Energy absorption properties of auxetic cellular structures are especially important in crash, ballistic and blast protection applications [5]. Blast loading experiments are very expensive, while computational simulations offer an alternative fast estimation of structural response under blast loading conditions [6,7]. In the literature there are only a few reports on the experimental blast loading of monolithic [8] and composite sandwich panels with cellular core [9]. There are however a few recent publications about computational simulations of blast loading of composite panels with auxetic core using empirical ConWep approach [7]. In this work we used a more sophisticated method and detailed approach to simulate the blast loading, i.e. the Smooth Particle Hydrodynamic (SPH) method. The SPH is a meshless method which uses Lagrangian description of leading equations. It was developed for astrophysical high velocity problems [10]. It is applicable in structural mechanics problems, where very large deformation causes convergence problems even if explicit solvers have been applied. The main difference between classical mesh-based approaches and the meshless SPH method is that there is no information flow between mesh and nodes, as for example in the case of the finite elements method (FEM). In the case of SPH method, the particles carry all the information [11].

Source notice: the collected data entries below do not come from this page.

(** A rejected [attach] does not end the attempt: the event that arrives
    afterwards, before the deadline, makes it succeed. *)
Lemma attempt_rejected_then_initialized (script : list Event) :
  rejected_then_initialized script → attempt script = Some true.
Proof.
  intros (before & error & between & after & -> & Hb & Hbt).
  rewrite attempt_decided, attach_settles_app. cbn [attach_settles existsb orb].
  rewrite orb_true_r.
  rewrite first_signal_idle by done. cbn [first_signal].
  by rewrite first_signal_idle.
Qed.

(** C9.  [performAttachSequence] makes at most three attempts.  Each arms
    its 15-second timer and registers its one-shot listener for
    [initialized] before it sends [attach]; a failed attempt is followed by
    a 2-second wait, unless it was the third.  An attempt whose [attach] is
    rejected goes on waiting: from then on, as before, it is the first of
    the event and the deadline that decides it, so that it succeeds exactly
    when the event is received before the deadline, fails when the deadline
    comes first, and is still waiting when neither has come.  The sequence
    returns [true] at the first attempt that succeeds. *)
Theorem attach_rendezvous (scripts : nat → list Event) (k : nat) :
  (1 ≤ k ≤ 3)%nat →
  (∀ j, (1 ≤ j < k)%nat → attempt (scripts j) = Some false) →
  rejected_then_initialized (scripts k) →
  attempt (scripts k) = Some true
  ∧ performAttachSequence scripts
    = (concat (replicate (k - 1)
                 [SetTimeout 15000; Once "initialized"; SendAttach; Sleep 2000])
         ++ [SetTimeout 15000; Once "initialized"; SendAttach],
       Some true)
  ∧ (∀ failing, (∀ j, attempt (failing j) = Some false) →
       performAttachSequence failing
       = ([SetTimeout 15000; Once "initialized"; SendAttach; Sleep 2000;
           SetTimeout 15000; Once "initialized"; SendAttach; Sleep 2000;
           SetTimeout 15000; Once "initialized"; SendAttach],
          Some false))
  ∧ (∀ before error after, Forall unanswered before →
       attempt (before ++ AttachRejected error :: after)
       = first_signal (before ++ after))
  ∧ (∀ script, attach_settles script = false → attempt script = None).
Proof.
  intros Hk Hfail Hok%attempt_rejected_then_initialized.
  split_and!; [done| | | |].
  - unfold performAttachSequence.
    destruct k as [|[|[|[|k]]]]; try lia; cbn.
    + by rewrite Hok.
    + rewrite (Hfail 1%nat) by lia. by rewrite Hok.
    + rewrite (Hfail 1%nat), (Hfail 2%nat) by lia. by rewrite Hok.
  - intros failing Hall. unfold performAttachSequence. cbn.
    by rewrite !Hall.
  - intros before error after Hbefore.
    rewrite attempt_decided, attach_settles_app. cbn [attach_settles existsb orb].
    rewrite orb_true_r. apply first_signal_unanswered. cbn. tauto.
  - intros script Hnot. by rewrite attempt_decided, Hnot.
Qed.

Lemma attach_rendezvous_witness :
  performAttachSequence
    (fun j => if (j =? 1)%nat then [AttachRejected "Request timeout: attach"; Deadline]
              else late_script)
  = ([SetTimeout 15000; Once "initialized"; SendAttach; Sleep 2000;
      SetTimeout 15000; Once "initialized"; SendAttach], Some true).
Proof.
  refine (proj1 (proj2 (attach_rendezvous _ 2 _ _ _))).
  - lia.
  - intros j Hj. assert (j = 1%nat) as -> by lia. reflexivity.
  - exists [Other "output"], "Request timeout: attach", [Other "thread"], [].
    split_and!; [reflexivity | repeat constructor..].
Defined.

The analysed geometry of the auxetic cellular structure is built from inverted tetrapods [12,4] and fabricated from Ti6Al4V powder using Selective Electron Beam Melting (SEBM) method at the Institute of Materials Science and Technology (WTM), University of Erlangen-Nürnberg, Germany. The specimen's dimensions are 16.2×19.5×21.3mm (6×9×9 unit cells) in the X1, X2 and X3 direction, while the strut thickness is approximately 0.5mm (Fig. 1). The bulk density of the specimens is 636kg/m3.

Fig. 1.

Geometry of the specimen.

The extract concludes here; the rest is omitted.